[RECORDS FOR THE TASK]

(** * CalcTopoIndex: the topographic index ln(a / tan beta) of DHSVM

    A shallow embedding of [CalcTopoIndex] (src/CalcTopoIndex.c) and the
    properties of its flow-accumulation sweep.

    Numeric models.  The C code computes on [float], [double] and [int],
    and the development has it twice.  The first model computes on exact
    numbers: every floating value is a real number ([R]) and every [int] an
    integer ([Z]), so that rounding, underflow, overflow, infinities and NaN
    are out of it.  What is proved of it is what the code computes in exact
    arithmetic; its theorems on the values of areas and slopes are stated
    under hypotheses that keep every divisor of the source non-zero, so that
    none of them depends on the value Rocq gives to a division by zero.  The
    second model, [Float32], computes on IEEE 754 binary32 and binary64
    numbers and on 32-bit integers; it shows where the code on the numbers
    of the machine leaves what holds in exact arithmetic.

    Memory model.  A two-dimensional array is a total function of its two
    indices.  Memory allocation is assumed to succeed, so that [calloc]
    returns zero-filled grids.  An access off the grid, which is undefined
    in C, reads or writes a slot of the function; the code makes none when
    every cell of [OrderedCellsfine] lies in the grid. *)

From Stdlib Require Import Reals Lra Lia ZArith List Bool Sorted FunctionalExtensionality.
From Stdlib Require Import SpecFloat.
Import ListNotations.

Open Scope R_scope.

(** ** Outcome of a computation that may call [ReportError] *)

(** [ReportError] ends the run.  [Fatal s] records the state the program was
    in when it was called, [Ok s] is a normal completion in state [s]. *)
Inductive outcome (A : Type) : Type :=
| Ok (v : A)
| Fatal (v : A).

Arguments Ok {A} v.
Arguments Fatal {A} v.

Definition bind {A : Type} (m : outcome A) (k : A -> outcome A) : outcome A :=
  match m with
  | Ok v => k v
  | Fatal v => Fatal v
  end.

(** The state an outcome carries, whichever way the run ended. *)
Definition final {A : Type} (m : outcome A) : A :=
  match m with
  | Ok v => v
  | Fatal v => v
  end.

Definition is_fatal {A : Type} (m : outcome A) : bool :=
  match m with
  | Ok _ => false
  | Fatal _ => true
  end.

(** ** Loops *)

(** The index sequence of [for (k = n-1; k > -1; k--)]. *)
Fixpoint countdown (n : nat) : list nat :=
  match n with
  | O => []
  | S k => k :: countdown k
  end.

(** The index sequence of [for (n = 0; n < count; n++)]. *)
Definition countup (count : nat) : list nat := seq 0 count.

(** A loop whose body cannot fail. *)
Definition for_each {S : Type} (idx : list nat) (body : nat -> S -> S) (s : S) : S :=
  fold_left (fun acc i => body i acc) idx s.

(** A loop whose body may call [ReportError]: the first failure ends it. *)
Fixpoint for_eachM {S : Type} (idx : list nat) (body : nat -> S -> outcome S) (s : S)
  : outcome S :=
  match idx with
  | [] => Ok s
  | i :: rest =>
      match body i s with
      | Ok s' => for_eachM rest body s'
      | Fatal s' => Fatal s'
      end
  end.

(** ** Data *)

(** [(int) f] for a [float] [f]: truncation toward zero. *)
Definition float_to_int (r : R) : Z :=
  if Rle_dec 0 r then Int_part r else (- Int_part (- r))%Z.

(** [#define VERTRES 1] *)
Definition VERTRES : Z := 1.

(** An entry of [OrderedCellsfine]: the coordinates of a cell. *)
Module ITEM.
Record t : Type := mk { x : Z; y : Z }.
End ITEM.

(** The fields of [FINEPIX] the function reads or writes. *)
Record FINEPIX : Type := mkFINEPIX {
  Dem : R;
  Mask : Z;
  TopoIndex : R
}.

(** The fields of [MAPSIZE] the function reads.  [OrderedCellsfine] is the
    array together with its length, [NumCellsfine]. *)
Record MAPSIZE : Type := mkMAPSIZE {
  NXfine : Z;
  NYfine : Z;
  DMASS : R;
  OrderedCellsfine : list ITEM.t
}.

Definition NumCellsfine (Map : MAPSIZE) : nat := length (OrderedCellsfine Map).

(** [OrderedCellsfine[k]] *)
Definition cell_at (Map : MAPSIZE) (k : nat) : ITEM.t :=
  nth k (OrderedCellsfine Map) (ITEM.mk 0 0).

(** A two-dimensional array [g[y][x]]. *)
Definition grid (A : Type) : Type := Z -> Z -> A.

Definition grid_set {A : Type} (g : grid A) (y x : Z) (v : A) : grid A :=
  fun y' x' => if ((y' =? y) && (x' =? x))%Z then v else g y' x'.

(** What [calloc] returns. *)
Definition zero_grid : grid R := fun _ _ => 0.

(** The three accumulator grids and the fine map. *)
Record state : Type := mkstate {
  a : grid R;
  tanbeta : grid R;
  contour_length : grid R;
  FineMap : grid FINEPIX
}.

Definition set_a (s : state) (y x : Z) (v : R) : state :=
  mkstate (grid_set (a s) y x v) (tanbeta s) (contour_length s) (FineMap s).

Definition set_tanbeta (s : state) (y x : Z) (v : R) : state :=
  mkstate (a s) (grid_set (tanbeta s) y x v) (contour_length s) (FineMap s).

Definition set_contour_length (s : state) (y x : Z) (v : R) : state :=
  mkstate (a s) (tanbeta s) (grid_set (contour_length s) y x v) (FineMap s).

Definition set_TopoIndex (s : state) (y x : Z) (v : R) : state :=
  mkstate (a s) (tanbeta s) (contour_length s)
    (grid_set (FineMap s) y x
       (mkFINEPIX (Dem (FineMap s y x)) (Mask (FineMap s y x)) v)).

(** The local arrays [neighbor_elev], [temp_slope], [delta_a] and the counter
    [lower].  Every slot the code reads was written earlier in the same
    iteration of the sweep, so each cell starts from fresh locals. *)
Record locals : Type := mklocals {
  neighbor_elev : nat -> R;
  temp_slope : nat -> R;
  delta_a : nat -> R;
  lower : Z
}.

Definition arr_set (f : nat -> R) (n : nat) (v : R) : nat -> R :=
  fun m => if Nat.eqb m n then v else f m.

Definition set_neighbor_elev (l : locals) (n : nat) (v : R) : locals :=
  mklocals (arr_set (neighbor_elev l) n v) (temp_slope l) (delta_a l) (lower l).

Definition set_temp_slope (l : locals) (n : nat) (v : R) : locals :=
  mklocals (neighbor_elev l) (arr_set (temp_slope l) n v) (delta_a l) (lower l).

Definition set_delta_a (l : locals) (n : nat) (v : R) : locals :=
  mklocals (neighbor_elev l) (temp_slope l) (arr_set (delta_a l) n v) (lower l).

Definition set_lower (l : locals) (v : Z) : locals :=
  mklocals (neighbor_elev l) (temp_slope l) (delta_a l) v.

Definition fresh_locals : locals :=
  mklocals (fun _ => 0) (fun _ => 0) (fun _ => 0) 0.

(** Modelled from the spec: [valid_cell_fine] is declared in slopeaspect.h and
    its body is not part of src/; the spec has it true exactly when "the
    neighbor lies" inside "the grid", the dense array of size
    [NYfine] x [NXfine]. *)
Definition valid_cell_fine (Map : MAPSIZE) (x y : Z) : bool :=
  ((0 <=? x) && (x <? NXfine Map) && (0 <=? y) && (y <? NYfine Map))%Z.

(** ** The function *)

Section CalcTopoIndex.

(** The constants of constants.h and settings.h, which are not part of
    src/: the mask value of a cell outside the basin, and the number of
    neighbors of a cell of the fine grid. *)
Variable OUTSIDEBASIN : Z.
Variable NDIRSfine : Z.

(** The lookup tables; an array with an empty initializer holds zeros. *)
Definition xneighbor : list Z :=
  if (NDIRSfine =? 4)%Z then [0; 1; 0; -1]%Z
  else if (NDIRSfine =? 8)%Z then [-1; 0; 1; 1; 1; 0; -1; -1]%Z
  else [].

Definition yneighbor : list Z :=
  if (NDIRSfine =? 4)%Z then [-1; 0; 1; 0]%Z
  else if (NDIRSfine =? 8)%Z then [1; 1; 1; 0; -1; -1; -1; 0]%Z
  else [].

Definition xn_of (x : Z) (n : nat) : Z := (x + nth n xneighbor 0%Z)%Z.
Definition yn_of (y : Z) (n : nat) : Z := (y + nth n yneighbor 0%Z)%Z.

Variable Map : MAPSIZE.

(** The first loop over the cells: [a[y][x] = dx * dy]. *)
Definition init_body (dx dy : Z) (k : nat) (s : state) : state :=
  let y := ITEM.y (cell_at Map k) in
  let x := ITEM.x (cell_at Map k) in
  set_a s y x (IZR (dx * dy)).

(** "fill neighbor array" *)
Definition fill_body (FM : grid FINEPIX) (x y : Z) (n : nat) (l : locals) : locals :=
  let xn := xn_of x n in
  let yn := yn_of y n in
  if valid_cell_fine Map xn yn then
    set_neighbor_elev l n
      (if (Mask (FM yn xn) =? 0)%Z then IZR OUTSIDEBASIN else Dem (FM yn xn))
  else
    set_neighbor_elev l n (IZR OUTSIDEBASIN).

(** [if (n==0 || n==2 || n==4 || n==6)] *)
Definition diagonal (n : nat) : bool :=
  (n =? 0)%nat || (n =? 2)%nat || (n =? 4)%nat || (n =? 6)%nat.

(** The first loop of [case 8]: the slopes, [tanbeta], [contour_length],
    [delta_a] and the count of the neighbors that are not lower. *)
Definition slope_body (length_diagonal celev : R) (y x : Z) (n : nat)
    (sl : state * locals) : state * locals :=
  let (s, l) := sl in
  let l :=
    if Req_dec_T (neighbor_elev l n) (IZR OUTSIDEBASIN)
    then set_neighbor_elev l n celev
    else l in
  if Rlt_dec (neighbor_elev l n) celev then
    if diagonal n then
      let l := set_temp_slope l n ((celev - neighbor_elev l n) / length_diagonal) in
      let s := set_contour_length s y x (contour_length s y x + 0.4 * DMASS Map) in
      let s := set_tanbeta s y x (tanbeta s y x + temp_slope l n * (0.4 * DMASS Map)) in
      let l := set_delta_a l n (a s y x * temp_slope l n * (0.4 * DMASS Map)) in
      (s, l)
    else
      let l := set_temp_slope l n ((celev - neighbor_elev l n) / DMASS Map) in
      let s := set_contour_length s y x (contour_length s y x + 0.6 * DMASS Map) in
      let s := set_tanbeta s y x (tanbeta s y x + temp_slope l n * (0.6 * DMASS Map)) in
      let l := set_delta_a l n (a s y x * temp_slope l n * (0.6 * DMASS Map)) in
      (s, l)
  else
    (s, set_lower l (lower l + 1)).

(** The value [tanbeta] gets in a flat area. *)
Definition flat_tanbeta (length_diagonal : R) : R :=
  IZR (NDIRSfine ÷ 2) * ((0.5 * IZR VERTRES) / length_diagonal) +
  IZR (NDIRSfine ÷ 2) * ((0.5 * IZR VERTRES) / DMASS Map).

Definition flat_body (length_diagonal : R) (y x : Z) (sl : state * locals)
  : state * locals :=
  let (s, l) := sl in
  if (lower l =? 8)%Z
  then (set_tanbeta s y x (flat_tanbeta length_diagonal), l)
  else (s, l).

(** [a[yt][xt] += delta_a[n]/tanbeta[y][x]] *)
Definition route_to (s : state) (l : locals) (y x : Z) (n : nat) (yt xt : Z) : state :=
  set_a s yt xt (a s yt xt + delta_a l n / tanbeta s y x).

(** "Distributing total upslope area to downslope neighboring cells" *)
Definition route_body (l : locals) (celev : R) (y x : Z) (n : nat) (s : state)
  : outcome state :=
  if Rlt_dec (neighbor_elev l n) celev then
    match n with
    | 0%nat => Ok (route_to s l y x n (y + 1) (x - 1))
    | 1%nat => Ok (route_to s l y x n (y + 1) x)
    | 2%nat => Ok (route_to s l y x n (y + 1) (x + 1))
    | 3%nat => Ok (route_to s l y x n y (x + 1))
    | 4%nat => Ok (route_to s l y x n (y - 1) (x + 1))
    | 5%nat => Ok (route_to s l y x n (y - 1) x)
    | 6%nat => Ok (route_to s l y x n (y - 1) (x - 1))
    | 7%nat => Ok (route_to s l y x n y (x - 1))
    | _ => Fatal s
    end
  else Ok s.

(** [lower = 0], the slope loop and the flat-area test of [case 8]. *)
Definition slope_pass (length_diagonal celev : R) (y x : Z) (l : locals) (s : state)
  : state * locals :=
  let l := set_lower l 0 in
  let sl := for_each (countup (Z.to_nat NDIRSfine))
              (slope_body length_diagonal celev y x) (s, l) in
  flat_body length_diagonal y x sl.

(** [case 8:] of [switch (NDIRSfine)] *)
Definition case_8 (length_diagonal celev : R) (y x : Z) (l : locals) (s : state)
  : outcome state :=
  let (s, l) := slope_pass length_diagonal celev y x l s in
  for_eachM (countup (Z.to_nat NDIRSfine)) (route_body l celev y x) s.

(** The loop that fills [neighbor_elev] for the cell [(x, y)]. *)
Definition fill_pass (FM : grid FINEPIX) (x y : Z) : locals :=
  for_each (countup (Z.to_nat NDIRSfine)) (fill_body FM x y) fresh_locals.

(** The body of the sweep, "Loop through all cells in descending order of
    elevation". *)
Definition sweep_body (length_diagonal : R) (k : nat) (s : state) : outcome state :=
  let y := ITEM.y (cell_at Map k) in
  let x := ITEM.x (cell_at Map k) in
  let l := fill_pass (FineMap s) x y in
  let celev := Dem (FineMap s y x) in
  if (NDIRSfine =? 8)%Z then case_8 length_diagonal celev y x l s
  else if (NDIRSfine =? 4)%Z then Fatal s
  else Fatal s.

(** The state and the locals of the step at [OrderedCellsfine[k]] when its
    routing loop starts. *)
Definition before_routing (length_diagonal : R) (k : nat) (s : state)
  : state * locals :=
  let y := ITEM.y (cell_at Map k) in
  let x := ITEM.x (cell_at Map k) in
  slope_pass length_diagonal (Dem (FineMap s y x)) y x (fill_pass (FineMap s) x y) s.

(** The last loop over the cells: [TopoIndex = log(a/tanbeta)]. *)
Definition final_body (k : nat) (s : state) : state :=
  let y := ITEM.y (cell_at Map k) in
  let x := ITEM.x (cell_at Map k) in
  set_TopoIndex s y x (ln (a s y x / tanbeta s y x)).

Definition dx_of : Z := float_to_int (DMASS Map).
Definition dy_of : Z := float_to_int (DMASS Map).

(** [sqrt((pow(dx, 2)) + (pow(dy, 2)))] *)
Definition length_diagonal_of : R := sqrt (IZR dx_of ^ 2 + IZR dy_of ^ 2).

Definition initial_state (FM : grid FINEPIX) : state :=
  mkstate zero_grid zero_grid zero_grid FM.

[/RECORDS FOR THE TASK]
[RECORDS FOR THE TASK]

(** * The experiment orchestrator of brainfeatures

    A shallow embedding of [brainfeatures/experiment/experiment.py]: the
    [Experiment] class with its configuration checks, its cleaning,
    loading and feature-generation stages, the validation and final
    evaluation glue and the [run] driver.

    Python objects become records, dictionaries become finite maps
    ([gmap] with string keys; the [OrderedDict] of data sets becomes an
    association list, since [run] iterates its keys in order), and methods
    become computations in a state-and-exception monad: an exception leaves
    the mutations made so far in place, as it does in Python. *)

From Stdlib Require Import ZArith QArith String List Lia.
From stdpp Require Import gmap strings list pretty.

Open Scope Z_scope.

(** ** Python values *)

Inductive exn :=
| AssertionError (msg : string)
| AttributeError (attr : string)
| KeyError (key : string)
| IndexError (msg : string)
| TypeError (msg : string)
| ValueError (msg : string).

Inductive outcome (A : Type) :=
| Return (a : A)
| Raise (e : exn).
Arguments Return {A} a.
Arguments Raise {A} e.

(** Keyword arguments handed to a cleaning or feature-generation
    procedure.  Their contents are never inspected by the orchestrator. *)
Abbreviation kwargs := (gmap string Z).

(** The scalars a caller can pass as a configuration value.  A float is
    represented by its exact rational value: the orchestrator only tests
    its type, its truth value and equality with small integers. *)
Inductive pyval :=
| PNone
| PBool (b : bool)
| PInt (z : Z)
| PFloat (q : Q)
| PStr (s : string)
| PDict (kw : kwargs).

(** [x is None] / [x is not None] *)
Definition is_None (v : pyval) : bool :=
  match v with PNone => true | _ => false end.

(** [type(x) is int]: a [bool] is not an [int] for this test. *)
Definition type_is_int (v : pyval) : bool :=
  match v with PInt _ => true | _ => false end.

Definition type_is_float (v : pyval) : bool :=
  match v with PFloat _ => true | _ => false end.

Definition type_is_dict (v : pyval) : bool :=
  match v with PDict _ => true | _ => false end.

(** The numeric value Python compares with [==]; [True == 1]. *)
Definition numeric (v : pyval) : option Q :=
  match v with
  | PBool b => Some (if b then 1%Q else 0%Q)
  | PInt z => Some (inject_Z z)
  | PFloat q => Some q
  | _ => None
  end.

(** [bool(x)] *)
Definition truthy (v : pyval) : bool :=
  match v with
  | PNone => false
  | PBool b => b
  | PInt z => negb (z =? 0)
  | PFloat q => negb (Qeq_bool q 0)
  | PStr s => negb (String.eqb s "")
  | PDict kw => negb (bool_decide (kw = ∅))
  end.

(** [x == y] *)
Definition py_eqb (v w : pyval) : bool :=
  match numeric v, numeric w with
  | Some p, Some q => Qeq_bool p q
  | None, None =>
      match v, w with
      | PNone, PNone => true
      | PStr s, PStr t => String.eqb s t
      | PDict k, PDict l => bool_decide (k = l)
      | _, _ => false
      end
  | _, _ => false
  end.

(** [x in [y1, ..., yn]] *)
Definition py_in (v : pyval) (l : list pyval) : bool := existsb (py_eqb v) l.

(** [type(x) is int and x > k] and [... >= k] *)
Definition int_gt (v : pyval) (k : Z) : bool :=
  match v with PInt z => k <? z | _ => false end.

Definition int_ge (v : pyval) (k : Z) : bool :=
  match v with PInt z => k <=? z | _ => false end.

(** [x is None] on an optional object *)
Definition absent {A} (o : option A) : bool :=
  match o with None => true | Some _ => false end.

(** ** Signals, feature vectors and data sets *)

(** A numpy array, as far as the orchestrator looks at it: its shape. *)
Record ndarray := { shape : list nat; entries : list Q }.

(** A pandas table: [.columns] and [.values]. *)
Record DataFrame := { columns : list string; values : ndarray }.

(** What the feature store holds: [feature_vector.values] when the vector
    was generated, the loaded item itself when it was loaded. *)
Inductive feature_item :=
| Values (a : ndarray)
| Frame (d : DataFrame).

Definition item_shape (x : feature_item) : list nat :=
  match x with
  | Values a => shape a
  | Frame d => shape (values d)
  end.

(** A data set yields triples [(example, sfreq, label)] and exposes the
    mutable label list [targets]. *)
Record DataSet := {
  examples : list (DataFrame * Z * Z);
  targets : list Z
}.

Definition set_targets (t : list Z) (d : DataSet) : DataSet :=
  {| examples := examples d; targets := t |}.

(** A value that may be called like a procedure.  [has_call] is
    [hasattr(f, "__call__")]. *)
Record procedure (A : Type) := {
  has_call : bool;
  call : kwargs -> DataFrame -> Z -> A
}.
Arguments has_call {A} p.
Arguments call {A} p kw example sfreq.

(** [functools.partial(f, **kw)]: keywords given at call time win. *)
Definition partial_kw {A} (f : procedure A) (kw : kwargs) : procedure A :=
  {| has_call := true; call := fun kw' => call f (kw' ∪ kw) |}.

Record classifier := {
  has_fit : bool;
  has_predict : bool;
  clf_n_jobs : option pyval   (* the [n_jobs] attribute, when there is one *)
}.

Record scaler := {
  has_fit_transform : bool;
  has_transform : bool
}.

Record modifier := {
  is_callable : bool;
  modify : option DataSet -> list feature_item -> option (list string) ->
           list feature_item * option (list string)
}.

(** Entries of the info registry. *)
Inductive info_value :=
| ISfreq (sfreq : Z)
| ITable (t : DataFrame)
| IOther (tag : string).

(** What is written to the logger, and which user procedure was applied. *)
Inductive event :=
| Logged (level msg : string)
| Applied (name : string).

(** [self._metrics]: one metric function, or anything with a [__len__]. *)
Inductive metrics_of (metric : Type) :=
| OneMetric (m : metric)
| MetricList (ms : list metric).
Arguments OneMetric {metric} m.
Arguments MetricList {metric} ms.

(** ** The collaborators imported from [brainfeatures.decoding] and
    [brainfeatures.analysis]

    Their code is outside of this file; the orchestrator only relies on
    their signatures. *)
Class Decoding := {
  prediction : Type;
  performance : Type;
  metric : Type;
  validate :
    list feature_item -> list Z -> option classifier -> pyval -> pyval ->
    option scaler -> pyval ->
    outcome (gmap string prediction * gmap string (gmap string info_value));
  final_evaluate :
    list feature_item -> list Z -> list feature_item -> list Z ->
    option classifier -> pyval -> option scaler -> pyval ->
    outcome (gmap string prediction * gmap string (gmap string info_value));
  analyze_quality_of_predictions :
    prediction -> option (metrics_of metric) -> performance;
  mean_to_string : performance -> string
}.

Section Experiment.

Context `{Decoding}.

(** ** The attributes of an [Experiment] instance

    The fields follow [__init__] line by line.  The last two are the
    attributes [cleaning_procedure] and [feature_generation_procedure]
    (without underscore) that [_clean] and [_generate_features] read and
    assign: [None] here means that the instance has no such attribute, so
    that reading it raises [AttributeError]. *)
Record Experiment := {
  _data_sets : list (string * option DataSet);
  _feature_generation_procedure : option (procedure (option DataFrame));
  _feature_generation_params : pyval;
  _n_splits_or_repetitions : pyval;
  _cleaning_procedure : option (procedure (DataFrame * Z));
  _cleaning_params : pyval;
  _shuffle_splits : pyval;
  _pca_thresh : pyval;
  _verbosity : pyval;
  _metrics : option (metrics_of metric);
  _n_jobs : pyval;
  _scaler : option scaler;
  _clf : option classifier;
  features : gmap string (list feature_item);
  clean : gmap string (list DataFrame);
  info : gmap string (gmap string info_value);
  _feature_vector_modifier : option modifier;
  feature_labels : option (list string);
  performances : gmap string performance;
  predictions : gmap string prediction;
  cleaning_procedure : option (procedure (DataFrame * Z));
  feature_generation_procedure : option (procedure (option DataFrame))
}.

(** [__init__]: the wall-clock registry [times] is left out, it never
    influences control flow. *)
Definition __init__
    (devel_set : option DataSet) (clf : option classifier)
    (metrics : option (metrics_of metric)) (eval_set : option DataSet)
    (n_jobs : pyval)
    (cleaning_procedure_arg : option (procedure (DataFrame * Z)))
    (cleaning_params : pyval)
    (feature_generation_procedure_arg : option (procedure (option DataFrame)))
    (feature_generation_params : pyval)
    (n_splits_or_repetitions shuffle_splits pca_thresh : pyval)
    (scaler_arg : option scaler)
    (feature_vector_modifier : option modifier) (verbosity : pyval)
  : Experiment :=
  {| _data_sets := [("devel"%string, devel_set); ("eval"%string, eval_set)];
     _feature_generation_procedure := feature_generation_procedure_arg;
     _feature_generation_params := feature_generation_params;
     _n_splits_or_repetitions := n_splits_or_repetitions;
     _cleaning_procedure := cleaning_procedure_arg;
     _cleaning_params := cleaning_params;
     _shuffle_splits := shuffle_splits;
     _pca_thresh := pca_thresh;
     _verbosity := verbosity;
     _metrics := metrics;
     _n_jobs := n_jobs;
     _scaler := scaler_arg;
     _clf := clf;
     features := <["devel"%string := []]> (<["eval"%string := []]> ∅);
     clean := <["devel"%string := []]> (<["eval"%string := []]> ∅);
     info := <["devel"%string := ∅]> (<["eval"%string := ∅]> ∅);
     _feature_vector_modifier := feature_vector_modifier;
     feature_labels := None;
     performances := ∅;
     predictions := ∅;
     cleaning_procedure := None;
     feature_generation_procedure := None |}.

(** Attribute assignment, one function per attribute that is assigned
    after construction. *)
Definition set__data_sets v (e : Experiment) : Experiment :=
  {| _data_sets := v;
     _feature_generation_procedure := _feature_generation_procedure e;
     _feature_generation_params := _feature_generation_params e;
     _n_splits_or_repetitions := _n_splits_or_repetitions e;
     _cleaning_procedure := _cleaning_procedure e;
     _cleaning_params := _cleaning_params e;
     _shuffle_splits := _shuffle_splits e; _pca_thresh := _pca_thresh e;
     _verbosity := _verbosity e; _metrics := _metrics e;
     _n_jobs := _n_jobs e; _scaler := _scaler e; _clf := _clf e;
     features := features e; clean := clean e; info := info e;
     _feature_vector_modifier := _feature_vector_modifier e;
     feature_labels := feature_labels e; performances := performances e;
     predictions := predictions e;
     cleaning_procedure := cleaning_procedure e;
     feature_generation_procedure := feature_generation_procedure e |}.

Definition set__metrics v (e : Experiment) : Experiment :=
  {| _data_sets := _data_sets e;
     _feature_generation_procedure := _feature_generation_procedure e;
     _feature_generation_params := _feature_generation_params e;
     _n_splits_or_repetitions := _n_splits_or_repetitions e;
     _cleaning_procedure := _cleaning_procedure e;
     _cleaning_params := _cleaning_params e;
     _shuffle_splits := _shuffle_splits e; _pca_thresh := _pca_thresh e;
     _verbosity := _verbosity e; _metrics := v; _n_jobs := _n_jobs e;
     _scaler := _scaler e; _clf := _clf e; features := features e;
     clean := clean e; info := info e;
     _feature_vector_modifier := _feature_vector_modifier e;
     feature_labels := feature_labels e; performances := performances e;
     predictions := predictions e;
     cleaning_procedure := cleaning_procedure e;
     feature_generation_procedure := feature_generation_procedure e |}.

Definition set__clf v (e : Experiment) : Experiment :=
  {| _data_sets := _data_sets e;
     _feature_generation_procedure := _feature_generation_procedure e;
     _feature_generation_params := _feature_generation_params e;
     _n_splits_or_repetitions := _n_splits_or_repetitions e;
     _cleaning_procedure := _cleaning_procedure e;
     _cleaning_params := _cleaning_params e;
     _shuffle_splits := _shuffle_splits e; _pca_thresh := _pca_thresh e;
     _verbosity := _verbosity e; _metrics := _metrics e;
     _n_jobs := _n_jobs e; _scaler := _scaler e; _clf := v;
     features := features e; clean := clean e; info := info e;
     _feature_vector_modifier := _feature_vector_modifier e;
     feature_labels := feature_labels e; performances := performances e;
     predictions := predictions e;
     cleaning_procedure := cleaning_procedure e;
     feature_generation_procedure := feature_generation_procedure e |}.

[/RECORDS FOR THE TASK]
[RECORDS FOR THE TASK]

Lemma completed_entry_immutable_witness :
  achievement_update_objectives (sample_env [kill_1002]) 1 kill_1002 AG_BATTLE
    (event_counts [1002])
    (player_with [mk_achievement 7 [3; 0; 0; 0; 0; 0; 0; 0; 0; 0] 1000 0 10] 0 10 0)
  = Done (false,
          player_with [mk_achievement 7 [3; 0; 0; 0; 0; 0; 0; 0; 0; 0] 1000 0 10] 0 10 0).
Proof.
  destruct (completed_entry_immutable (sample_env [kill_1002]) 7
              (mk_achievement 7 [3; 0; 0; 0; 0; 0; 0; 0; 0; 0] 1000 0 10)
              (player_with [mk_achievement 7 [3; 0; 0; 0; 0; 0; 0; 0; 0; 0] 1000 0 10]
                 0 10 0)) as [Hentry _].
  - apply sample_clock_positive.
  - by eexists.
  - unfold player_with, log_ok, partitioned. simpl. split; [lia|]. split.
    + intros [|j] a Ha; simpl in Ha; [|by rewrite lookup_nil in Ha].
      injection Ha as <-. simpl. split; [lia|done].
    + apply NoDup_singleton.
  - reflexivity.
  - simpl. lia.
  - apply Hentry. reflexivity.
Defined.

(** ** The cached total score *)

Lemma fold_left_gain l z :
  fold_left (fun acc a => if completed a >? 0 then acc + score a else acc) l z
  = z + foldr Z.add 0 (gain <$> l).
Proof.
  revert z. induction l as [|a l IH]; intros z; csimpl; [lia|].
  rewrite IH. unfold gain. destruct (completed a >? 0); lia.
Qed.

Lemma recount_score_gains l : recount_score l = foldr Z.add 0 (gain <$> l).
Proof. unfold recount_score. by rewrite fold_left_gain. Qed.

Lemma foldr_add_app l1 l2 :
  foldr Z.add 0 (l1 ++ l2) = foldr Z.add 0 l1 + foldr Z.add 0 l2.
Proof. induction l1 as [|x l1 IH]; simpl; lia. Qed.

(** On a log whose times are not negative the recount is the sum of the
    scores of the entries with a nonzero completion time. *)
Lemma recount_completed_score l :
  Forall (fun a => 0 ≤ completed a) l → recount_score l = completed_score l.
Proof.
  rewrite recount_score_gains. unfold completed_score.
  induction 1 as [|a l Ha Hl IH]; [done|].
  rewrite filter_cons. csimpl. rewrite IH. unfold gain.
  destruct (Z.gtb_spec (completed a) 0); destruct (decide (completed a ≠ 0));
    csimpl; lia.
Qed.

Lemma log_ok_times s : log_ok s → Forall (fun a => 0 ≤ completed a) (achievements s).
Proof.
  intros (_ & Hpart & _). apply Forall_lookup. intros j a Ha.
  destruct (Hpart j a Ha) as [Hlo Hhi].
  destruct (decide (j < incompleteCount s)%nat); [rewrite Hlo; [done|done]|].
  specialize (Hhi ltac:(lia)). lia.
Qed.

[/RECORDS FOR THE TASK]

ABOUT THIS TASK
Give the exact lines, and only those, from the line containing "achievement_update_objectives (sample_env [kill_1002])" through the line containing "destruct (completed_entry_immutable (sample_env" in the entries above.

WRITTEN RESPONSE
  achievement_update_objectives (sample_env [kill_1002]) 1 kill_1002 AG_BATTLE
    (event_counts [1002])
    (player_with [mk_achievement 7 [3; 0; 0; 0; 0; 0; 0; 0; 0; 0] 1000 0 10] 0 10 0)
  = Done (false,
          player_with [mk_achievement 7 [3; 0; 0; 0; 0; 0; 0; 0; 0; 0] 1000 0 10] 0 10 0).
Proof.
  destruct (completed_entry_immutable (sample_env [kill_1002]) 7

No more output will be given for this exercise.